An analysis of Symantec's leaked source code for PCAnywhere has revealed that the code has remained largely unchanged for the past 10 years, and that it could be turned into a back-door application.
Hackers previously stole the security company's source code for PCAnywhere during a 2006 raid on the company, and, after attempts to extort Symantec for money, released the code on the internet.
It wasn't long before Symantec admitted that the release of the source code would allow hackers to exploit the then-latest version of PCAnywhere. It released a fix shortly afterward, but the source code continues to reveal more about the company's practices.

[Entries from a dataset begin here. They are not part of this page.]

(* ===== verification/KvDel.v ===== *)
(** * KvDel: del removes exactly one key

    With no other thread running and calls that succeed, del of a present key
    writes a tombstone record and takes the key out of the map; every other
    record stays.  Del of an absent key changes nothing. *)
From Stdlib Require Import ZArith Lia.
From stdpp Require Import base tactics list numbers.
From S2P Require Import Prelude Util HashEntry HopscotchMap HopscotchSpec HopscotchRefine.
From S2P Require Import FpTable DirectoryMap DirectoryGrow DirectoryOps Mbuff MbuffSpec MbuffHead.
From S2P Require Import StoreFormat KvStore KvIo KvInv KvGet KvWrite KvPut.

Open Scope Z_scope.

Section Del.
Context (env : kv_env) (Hq : quiet env).
Context (k : Z) (s : kv) (recs : list krec) (Hinv : store_inv env k s recs).
Context (key : mbuff) (Hkw : mb_wf key) (Hlen : 0 < Z.of_nat (length (data key)) < 2 ^ 16).

Local Abbreviation gs := (e_grain_size env).
Local Abbreviation d := (kv_map s).
Local Abbreviation h := (e_hash env (data key)).
Local Abbreviation kl := (Z.of_nat (length (data key))).
Local Abbreviation n := (grains_of env kl 0).

Lemma del_key_size : get_valid_size key = length (data key).
Proof. symmetry. by apply data_length. Qed.

Lemma del_absent fuel :
  (BUCKET < fuel)%nat -> data key ∉ r_key <$> recs ->
  exists mb t, del env fuel key s = Some ((ENODATA, mb), at_tick t s) /\ mb_wf mb /\ data mb = data key.
Proof.
  intros Hfuel Hk. destruct (hash_mbuff_spec env Hq s key (length (data key)) (kv_tick s) Hkw) as (t0 & Hh); [lia|lia|].
  rewrite at_tick_self, take_ge in Hh by done.
  unfold del. rewrite del_key_size, (bind_run _ _ _ _ _ Hh). change (negb (0 =? 0)) with false. cbv iota.
  destruct fuel as [|f]; [unfold BUCKET in Hfuel; lia|]. cbn [del_loop].
  destruct (move_free_buffs_to key mbuff_empty (align_up (Z.of_nat (putKeyvalPrefixSize +
    length (data key) + putKeyvalSuffixSize)) 512)) as [[key1 kmb] m] eqn:Hm.
  pose proof (move_free_spec _ _ _ _ _ _ Hkw mbuff_empty_wf Hm) as (Hw1 & Hw2 & Hd1 & Hd2).
  destruct (lookup_put_missing env Hq k s recs Hinv (data key) key1 Hw1 ltac:(by rewrite Hd1, take_ge) Hlen
              (S f) kmb t0 Hk ltac:(by split; [|rewrite Hd2]) Hfuel) as (mb1 & t1 & err & o & He & [Hmw Hms] & Hcase).
  destruct (reslice_prefix mb1 0 Hmw) as (mb2 & Hre & Hmw2 & _); [lia|done|].
  destruct (move_free_buffs_to mb2 key1 (2 ^ 64 - 1)) as [[mb3 key2] m2] eqn:Hm2.
  pose proof (move_free_spec _ _ _ _ _ _ Hmw2 Hw1 Hm2) as (_ & Hw3 & _ & Hd3).
  assert (local_del_mbuff env (S f) h key (at_tick t0 s) = Some ((ENODATA, key2), at_tick t1 s)) as Hdel.
  { unfold local_del_mbuff. rewrite del_key_size, Hm, (bind_run _ _ _ _ _ He). cbv beta iota zeta.
    assert ((err =? EEXIST) = false) as -> by (by destruct Hcase as [[-> _]|[-> _]]).
    cbn [negb]. rewrite Hre. erewrite bind_run by reflexivity. rewrite Hm2.
    by destruct Hcase as [[-> _]|[-> _]]. }
  exists key2. eexists. rewrite (bind_run _ _ _ _ _ Hdel). split; [reflexivity|].
  split; [done|]. by rewrite Hd3.
Qed.

(** ** A present key *)

(** What del needs of its caller and of the allocator: buffers that can hold the
    tombstone in one piece, and grains for it. *)
Record del_pre (N : nat) (g : Z) : Prop := {
  dp_fits : fits env kl 0;
  dp_page : (N <= 4096)%nat;
  dp_tomb : n * gs <= Z.of_nat N;
  dp_bufs : Forall (fun b : Z * nat => (N <= b.2)%nat) (buffers key);
  dp_alloc : forall t, e_alloc env t = (0, g);
  dp_fresh : fresh_grains env recs g n;
  dp_ts : in_width 64 (kv_seg_ts s (grain_to_seg_idx env g))
}.

Context (N : nat) (g : Z) (Hpre : del_pre N g).

Lemma lent_roomy n0 key1 kmb m :
  move_free_buffs_to key mbuff_empty n0 = (key1, kmb, m) -> roomy N kmb.
Proof.
  intros Hm. unfold move_free_buffs_to in Hm.
  pose proof (move_free_loop_spec (S (length (mb_free_ key))) key mbuff_empty 0 n0 Hkw mbuff_empty_wf ltac:(lia)) as H.
  pose proof (move_free_loop_nodes (S (length (mb_free_ key))) key mbuff_empty 0 n0) as Hn.
  rewrite Hm in H, Hn. simpl in Hn. destruct H as (_ & _ & _ & _ & Hb & _). split; [by rewrite Hn|].
  pose proof (dp_bufs _ _ Hpre) as HF. change (buffers mbuff_empty) with (@nil (Z * nat)) in Hb.
  rewrite app_nil_r in Hb. rewrite <- Hb in HF. by apply Forall_app in HF as [_ HF].
Qed.

(** The key as the lookup read it, cut out for the tombstone. *)
Lemma tombstone_ready mb :
  short mb -> roomy N mb -> (14 + length (data key) <= length (data mb))%nat ->
  take (length (data key)) (drop 14 (data mb)) = data key ->
  exists mb', reslice_ mb (length (data key)) putKeyvalPrefixSize = Some mb' /\
    data mb' = data key ++ [] /\ put_ready mb' (pad_of env kl 0).
Proof.
  intros [Hw Hs] Hr Hl Hk. pose proof (dp_fits _ _ Hpre) as Hf.
  destruct (grains_spec env Hq _ _ Hf) as [_ [Hlo _]]. pose proof (dp_tomb _ _ Hpre). pose proof (dp_page _ _ Hpre).
  destruct (reslice_in_head N mb (length (data key)) 14 Hw Hr) as (mb' & n0 & He & Hn & Ho & Hln & HN); [lia..|].
  destruct (reslice_spec mb (length (data key)) 14 Hw) as (mb2 & He2 & Hw2 & Hd2 & _); [lia|lia|].
  rewrite He in He2. injection He2 as <-. change putKeyvalPrefixSize with 14%nat.
  exists mb'. unfold reslice_. rewrite He, app_nil_r. split; [done|]. split; [by rewrite Hd2|].
  assert (append_space n0 = mb_buff_len_ n0 - (14 + length (data key)))%nat as Hsp.
  { unfold append_space. by rewrite Ho, Hln. }
  split; [done| | |].
  - exists n0, []. rewrite Hn, Hln. split; [done|]. split; [lia|done].
  - unfold tail_space. rewrite Hn. simpl. rewrite Hsp. unfold sizeof_suffix. lia.
  - unfold append_avail_size. rewrite Hn. simpl. rewrite Hsp. unfold sizeof_suffix, pad_of. lia.
Qed.

Lemma tombstone_written fuel mb t :
  (0 < fuel)%nat -> short mb -> roomy N mb -> (14 + length (data key) <= length (data mb))%nat ->
  take (length (data key)) (drop 14 (data mb)) = data key ->
  exists mb' s', del_io_loop env fuel mb (length (data key)) (at_tick t s) = Some ((0, Some g, mb'), s') /\
    short mb' /\ store_inv env k s' recs /\ kv_map s' = kv_map s /\ kv_seg_ts s' = kv_seg_ts s.
Proof.
  intros Hf Hs Hr Hl Ht. destruct (tombstone_ready mb Hs Hr Hl Ht) as (mb1 & Hre & Hd & Hready).
  pose proof (dp_fresh _ _ Hpre) as Hfr. pose proof Hfr as [Hg He _].
  destruct (put_io_spec env Hq mb1 (data key) [] (at_tick t s) g Hd (dp_fits _ _ Hpre) Hready
              (dp_alloc _ _ Hpre _) (proj1 Hg) He (dp_ts _ _ Hpre)) as (mb3 & t3 & dev & rst & Hio & Hw3 & Hd3 & Hl3 & Hdev).
  destruct fuel as [|f]; [lia|]. cbn [del_io_loop]. rewrite Hre. erewrite bind_run by reflexivity.
  rewrite (bind_run _ _ _ _ _ Hio). eexists mb3, _. split; [reflexivity|].
  pose proof (grains_spec env Hq _ _ (dp_fits _ _ Hpre)) as [_ [_ Hhi]].
  change (Z.of_nat (length (@nil Z))) with 0 in Hl3.
  pose proof (f_sum _ _ _ (dp_fits _ _ Hpre)). split; [split; [done|lia]|]. split; [|done].
  apply (store_inv_ext env k s); try done. intros r Hin.
  apply (rec_ok_write env Hq (kv_dev s) _ g n (data mb3) recs); try done. by apply (si_recs _ _ _ _ Hinv).
Qed.

(** The last steps: the record's grains and bytes are given up and the slot
    becomes a tombstone. *)
Lemma unmapped s1 r rest q :
  store_inv env k s1 (r :: rest) -> r_key r = data key -> q ∈ slots (kv_map s1) h -> entry_of env s1 h q r ->
  let s' := mkKv (dir_remove (kv_map s1) h q g) (kv_dev s1) (kv_seg_ts s1) (u64 (kv_key_nr s1 - 1))
    (u64 (kv_used_bytes s1 - (klen r + vlen r))) (u64 (kv_total_bytes s1 - r_grains env r * gs))
    (Kv_release g n :: Kv_invalidate (r_grain r) (r_grains env r) :: kv_events s1) (kv_tick s1) in
  store_inv env k s' rest.
Proof.
  intros Hinv1 Hkr Hqs [Hsz Hpba] s'. pose proof (si_dir _ _ _ _ Hinv1) as Hd.
  apply (elem_of_slots k _ Hd) in Hqs.
  destruct (dir_remove_spec k _ Hd h q g Hqs (fg_pba _ _ _ _ (dp_fresh _ _ Hpre))) as [Hd' Hb].
  apply (store_inv_drop env k s1 s' r rest); try done.
  unfold r_triple, s'. cbn [kv_map]. by rewrite Hkr, <- Hsz, <- Hpba, <- Hb.
Qed.

Lemma del_present fuel r rest :
  (BUCKET < fuel)%nat -> recs ≡ₚ r :: rest -> r_key r = data key ->
  is_pba_order_equal_to_total_order env (kv_seg_ts s) (r_grain r) g (r_header r) = true ->
  exists mb s', del env fuel key s = Some ((0, mb), s') /\ mb_wf mb /\ data mb = data key /\
    store_inv env k s' rest.
Proof.
  intros Hfuel Hr Hkr Hord. assert (r ∈ recs) as Hin by (rewrite Hr; by left).
  destruct (hash_mbuff_spec env Hq s key (length (data key)) (kv_tick s) Hkw) as (t0 & Hh); [lia|lia|].
  rewrite at_tick_self, take_ge in Hh by done.
  unfold del. rewrite del_key_size, (bind_run _ _ _ _ _ Hh). change (negb (0 =? 0)) with false. cbv iota.
  destruct fuel as [|f]; [unfold BUCKET in Hfuel; lia|]. cbn [del_loop].
  destruct (move_free_buffs_to key mbuff_empty (align_up (Z.of_nat (putKeyvalPrefixSize +
    length (data key) + putKeyvalSuffixSize)) 512)) as [[key1 kmb] m] eqn:Hm.
  pose proof (move_free_spec _ _ _ _ _ _ Hkw mbuff_empty_wf Hm) as (Hw1 & Hw2 & Hd1 & Hd2).
  destruct (lookup_put_present env Hq k s recs Hinv (data key) key1 Hw1 ltac:(by rewrite Hd1, take_ge) Hlen
              (S f) kmb t0 r Hin Hkr ltac:(by split; [|rewrite Hd2]) Hfuel)
    as (q & mb1 & t1 & He & Hs1 & Hk1 & Hl1 & Ht1 & Hqs & Hent).
  pose proof (Hk1 N (dp_page _ _ Hpre) (lent_roomy _ _ _ _ Hm)) as Hroomy.
  destruct (tombstone_written (S f) mb1 (S (kv_tick (at_tick t1 s))) ltac:(lia) Hs1 Hroomy Hl1 Ht1)
    as (mb2 & s2 & Hio & [Hmw2 Hms2] & Hinv2 & Hmap2 & Hts2).
  destruct (reslice_prefix mb2 0 Hmw2) as (mb3 & Hre & Hmw3 & _); [lia|done|].
  destruct (move_free_buffs_to mb3 key1 (2 ^ 64 - 1)) as [[mb4 key2] m2] eqn:Hm2.
  pose proof (move_free_spec _ _ _ _ _ _ Hmw3 Hw1 Hm2) as (_ & Hw3 & _ & Hd3).
  pose proof (si_recs _ _ _ _ Hinv r Hin) as Hok. pose proof (ro_fits _ _ _ Hok) as Hrf.
  set (s3 := at_tick (S (kv_tick s2)) s2).
  assert (store_inv env k s3 (r :: rest)) as Hinv3.
  { apply (store_inv_perm env k s3 recs); [done|]. by apply (at_tick_inv env k s2). }
  pose proof (unmapped s3 r rest q Hinv3 Hkr) as Hfin.
  change (kv_map s3) with (kv_map s2) in Hfin. rewrite Hmap2 in Hfin.
  specialize (Hfin Hqs). unfold entry_of in Hfin at 1. change (kv_map s3) with (kv_map s2) in Hfin.
  rewrite Hmap2 in Hfin. specialize (Hfin Hent). cbv zeta in Hfin.
  match type of Hfin with store_inv _ _ ?s4 _ =>
    enough (local_del_mbuff env (S f) h key (at_tick t0 s) = Some ((0, key2), s4)) as Hdel end.
  { eexists key2, _. rewrite (bind_run _ _ _ _ _ Hdel). split; [reflexivity|].
    split; [done|]. split; [by rewrite Hd3|exact Hfin]. }
  unfold local_del_mbuff. rewrite del_key_size, Hm, (bind_run _ _ _ _ _ He). cbv beta iota zeta.
  change (negb (EEXIST =? EEXIST)) with false. cbv iota. erewrite bind_run by reflexivity.
  rewrite (bind_run _ _ _ _ _ (others_run_quiet env Hq _)), at_tick_at_tick.
  rewrite (bind_run _ _ _ _ _ Hio). cbv beta iota. erewrite bind_run.
  2:{ rewrite Hre. erewrite bind_run by reflexivity. rewrite Hm2. reflexivity. }
  rewrite (bind_run _ _ _ _ _ (others_run_quiet env Hq _)). fold s3.
  change (negb (0 =? 0)) with false. cbv iota. do 3 (erewrite bind_run by reflexivity).
  change (kv_map s3) with (kv_map s2). rewrite Hmap2. rewrite <- Hts2 in Hord.
  change (kv_seg_ts s2) with (kv_seg_ts s3) in Hord.
  change (pba (entry_at (kv_map s) h q)) with (pba (ent (table (kv_map s) h) q)).
  rewrite (proj2 Hent), Hord. cbn [negb].
  change (kv_tot_grains_get gs (key_size (r_header r)) (val_size (r_header r))) with (r_grains env r).
  change (key_size (r_header r)) with (klen r). change (val_size (r_header r)) with (vlen r).
  rewrite (kv_raw_fits env Hq), (tot_bytes_fits env Hq) by done. reflexivity.
Qed.

End Del.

In a submission to the InfoSec Institute, an anonymous analyst reveals that PCAnywhere, although heavily documented with comments throughout its code, is relatively unchanged from 10 years ago. Most changes, according to the analyst, were made to accommodate changes in Windows versions.
Although the leaked code is believed to be from 2006, it provides information on the development and design plans for subsequent versions of PCAnywhere. They include the plans for the current version of the software, 12.5. This documentation revealed that an estimated 4448 hours were planned to be spent across eight developers, four of which were outsourced, to develop PCAnywhere 12.5. It also reveals that there was never a plan for the complete rewrite of the source code.
Along with the source code, the analyst noted that the company developed separate code to install versions of PCAnywhere, "including a 'silent' installer that is completely undetectable by the end user".
The analyst worried that this could then be used to make a silently installable, modified version of PCAnywhere to be used as a back-door application, and that other flaws could be found in the software's source code and be exploited.
"Any exploits in the code are now visible by all. The only hope for Symantec and PCAnywhere is that these days, users typically do not run their home or office computers with the ports required for this product open to the internet. So attacks for this particular product across the internet are minimal. However, hackers always seem to find a way."
ZDNet Australia contacted Symantec, but the company was unable to respond at the time of writing.
However, statements provided by the company indicate that it expects more trouble from hackers.
"So far, they have posted code for the 2006 versions of Norton Utilities and PCAnywhere. We also anticipate that at some point, they will post the code for the 2006 versions of Norton AntiVirus Corporate Edition and Norton Internet Security. As we have already stated publicly, this is old code, and Symantec and Norton customers will not be at an increased risk as a result of any further disclosure related to these 2006 products."